Lemma fill_paragraph_docx_raises user_inputs text e :
  fill_paragraph_docx user_inputs text = Raises e -> e = XML_INCOMPATIBLE.
Proof.
  revert text. induction user_inputs as [|item user_inputs IH]; intros text; [done|].
  cbn [fill_paragraph_docx]. unfold fill_field_docx, set_paragraph_text.
  destruct (Str.contains _ text); [destruct (xml_ok _)|]; try apply IH.
  by intros [= <-].
Qed.

(** The only exception of the loop is the one of the assignment. *)
Lemma fill_document_raises user_inputs doc e :
  fill_document user_inputs doc = Raises e -> e = XML_INCOMPATIBLE.
Proof.
  induction doc as [|text doc IH]; [done|]. cbn [fill_document].
  destruct (fill_paragraph_docx user_inputs text) eqn:Ht.
  - destruct (fill_document user_inputs doc); [done|]. intros [= <-]. by apply IH.
  - intros [= <-]. by eapply fill_paragraph_docx_raises.
Qed.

* * * * * * *

WHAT YOU WILL DO
From the line containing "- intros [= <-]." down to the last line, reproduce the records exactly. Include both ends.

EXERCISE RESPONSE
  - intros [= <-]. by eapply fill_paragraph_docx_raises.
Qed.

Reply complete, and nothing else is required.